- Location in Clinton County and the state of New York.
- Coordinates: 44°36′24″N 73°48′31″W﻿ / ﻿44.60667°N 73.80861°W
- Country: United States
- State: New York
- County: Clinton
- Town: Saranac

Area
- • Total: 1.42 sq mi (3.67 km^{2})
- • Land: 1.34 sq mi (3.48 km^{2})
- • Water: 0.073 sq mi (0.19 km^{2})
- Elevation: 1,171 ft (357 m)

Population (2020)
- • Total: 387
- • Density: 287.6/sq mi (111.05/km^{2})
- Time zone: UTC-5 (Eastern (EST))
- • Summer (DST): UTC-4 (EDT)
- ZIP Codes: 12978 (Redford); 12981 (Saranac);
- Area code: 518
- FIPS code: 36-60884
- GNIS feature ID: 0962329

= Redford, New York =

Redford is a hamlet and census-designated place in the town of Saranac in Clinton County, New York, United States. As of the 2020 census, Redford had a population of 387.

Redford is in the southern part of the town and is west of Plattsburgh. It is within the Adirondack Park.
==Geography==
Redford is located along the southern border of the town of Saranac at (44.606552, -73.808596). It is on the north side of the Saranac River, which flows east to Lake Champlain. New York State Route 3 passes through the village, leading east 21 mi to Plattsburgh and southwest 28 mi to Saranac Lake.

According to the United States Census Bureau, the Redford CDP has a total area of 3.8 km2, of which 3.5 km2 is land and 0.3 km2, or 7.45%, is water.

==Demographics==

As of the census of 2000, there were 512 people, 178 households, and 137 families residing in the CDP. The population density was 374.3 PD/sqmi. There were 183 housing units at an average density of 133.8 /sqmi. The racial makeup of the CDP was 99.02% White, 0.20% Asian, 0.39% from other races, and 0.39% from two or more races. Hispanic or Latino of any race were 0.39% of the population.

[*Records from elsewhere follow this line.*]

(** The signature of given integers passes every check but those of the integers. *)
Lemma strict_der_form r s ht : r <> [] -> s <> [] -> (length r + length s <= 66)%nat ->
  exists bad_r bad_s, strict_der_encoding (der_signature r s ht) = Some (negb (bad_r || bad_s)) /\
    (bad_r = false <-> der_integer r) /\ (bad_s = false <-> der_integer s).
Proof.
  intros Hr Hs Hl. assert (0 < length r)%nat as Hr0 by (destruct r; [done|cbn; lia]).
  assert (0 < length s)%nat as Hs0 by (destruct s; [done|cbn; lia]).
  set (sig := der_signature r s ht).
  assert (Z.of_nat (length sig) = Z.of_nat (length r + length s + 7)) as Hn
    by (unfold sig, der_signature; rewrite !length_app; cbn [length]; lia).
  destruct (der_integer_bad_iff [x30; byte_of (Z.of_nat (length r + length s + 4)); x02; byte_of (Z.of_nat (length r))] r
    ([x02; byte_of (Z.of_nat (length s))] ++ s ++ [ht]) Hr) as (bad_r & Er & Hbr).
  destruct (der_integer_bad_iff (([x30; byte_of (Z.of_nat (length r + length s + 4)); x02; byte_of (Z.of_nat (length r))] ++ r)
    ++ [x02; byte_of (Z.of_nat (length s))]) s [ht] Hs) as (bad_s & Es & Hbs).
  exists bad_r, bad_s. split; [|done]. unfold strict_der_encoding. rewrite Hn.
  rewrite (proj2 (Z.leb_le _ _)), (proj2 (Z.leb_le _ _)) by lia. cbn [andb negb].
  assert (der_byte sig 0 = Some 0x30) as -> by done.
  assert (der_byte sig 1 = Some (Z.of_nat (length r + length s + 4))) as ->.
  { unfold sig, der_signature, der_byte. cbn [app lookup list_lookup fmap option_fmap option_map]. f_equal. apply byte_of_eq; [lia|done]. }
  assert (der_byte sig 2 = Some 2) as -> by done.
  assert (der_byte sig 3 = Some (Z.of_nat (length r))) as ->.
  { unfold sig, der_signature, der_byte. cbn [app lookup list_lookup fmap option_fmap option_map]. f_equal. apply byte_of_eq; [lia|done]. }
  cbn [mbind option_bind]. rewrite Z.eqb_refl, (proj2 (Z.eqb_eq (Z.of_nat (length r + length s + 4)) _)) by lia.
  cbn [Z.eqb Pos.eqb negb orb]. rewrite (proj2 (Z.eqb_neq (Z.of_nat (length r)) 0)), (proj2 (Z.leb_gt _ _)) by lia. cbn [orb].
  rewrite Nat2Z.id. assert (forall i, der_byte sig (4 + length r + i) = der_byte ([x02; byte_of (Z.of_nat (length s))] ++ s ++ [ht]) i) as Hat.
  { intros i. exact (der_byte_app ([x30; byte_of (Z.of_nat (length r + length s + 4)); x02; byte_of (Z.of_nat (length r))] ++ r)
      ([x02; byte_of (Z.of_nat (length s))] ++ s ++ [ht]) i). }
  pose proof (Hat 0%nat) as H0. pose proof (Hat 1%nat) as H1. rewrite Nat.add_0_r in H0. rewrite Nat.add_1_r in H1.
  rewrite H0, H1. cbn [der_byte app lookup list_lookup fmap option_fmap option_map mbind option_bind].
  assert (byte_val (byte_of (Z.of_nat (length s))) = Z.of_nat (length s)) as -> by (apply byte_of_eq; [lia|done]).
  change (byte_val x02 =? 2) with true. cbn [negb].
  rewrite (proj2 (Z.eqb_eq _ _)), (proj2 (Z.eqb_neq (Z.of_nat (length s)) 0)) by lia. cbn [negb orb].
  change (length [x30; byte_of (Z.of_nat (length r + length s + 4)); x02; byte_of (Z.of_nat (length r))]) with 4%nat in Er.
  change (der_integer_bad sig 4 (Z.of_nat (length r)) = Some bad_r) in Er. rewrite Er. cbn [mbind option_bind].
  destruct bad_r; [done|]. cbn [orb].
  rewrite <- !app_assoc in Es. change (der_integer_bad sig (length (([x30; byte_of (Z.of_nat (length r + length s + 4)); x02;
    byte_of (Z.of_nat (length r))] ++ r ++ [x02; byte_of (Z.of_nat (length s))]))) (Z.of_nat (length s)) = Some bad_s) in Es.
  rewrite !length_app in Es. cbn [length] in Es. rewrite Nat.add_assoc in Es. rewrite Es. done.
Qed.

There were 178 households, out of which 37.6% had children under the age of 18 living with them, 64.0% were married couples living together, 9.0% had a female householder with no husband present, and 22.5% were non-families. 16.9% of all households were made up of individuals, and 7.9% had someone living alone who was 65 years of age or older. The average household size was 2.88 and the average family size was 3.27.

In the CDP, the population was spread out, with 29.3% under the age of 18, 8.0% from 18 to 24, 33.4% from 25 to 44, 20.3% from 45 to 64, and 9.0% who were 65 years of age or older. The median age was 34 years. For every 100 females, there were 98.4 males. For every 100 females age 18 and over, there were 92.6 males.

The median income for a household in the CDP was $47,813, and the median income for a family was $59,408. Males had a median income of $37,875 versus $26,250 for females. The per capita income for the CDP was $20,117. None of the families and 2.7% of the population were living below the poverty line, including no under eighteens and 23.3% of those over 64.

Historical population
| Census | Pop. | Note | %± |
| 2020 | 387 |  | — |
U.S. Decennial Census

==Education==
The school district is Saranac Central School District.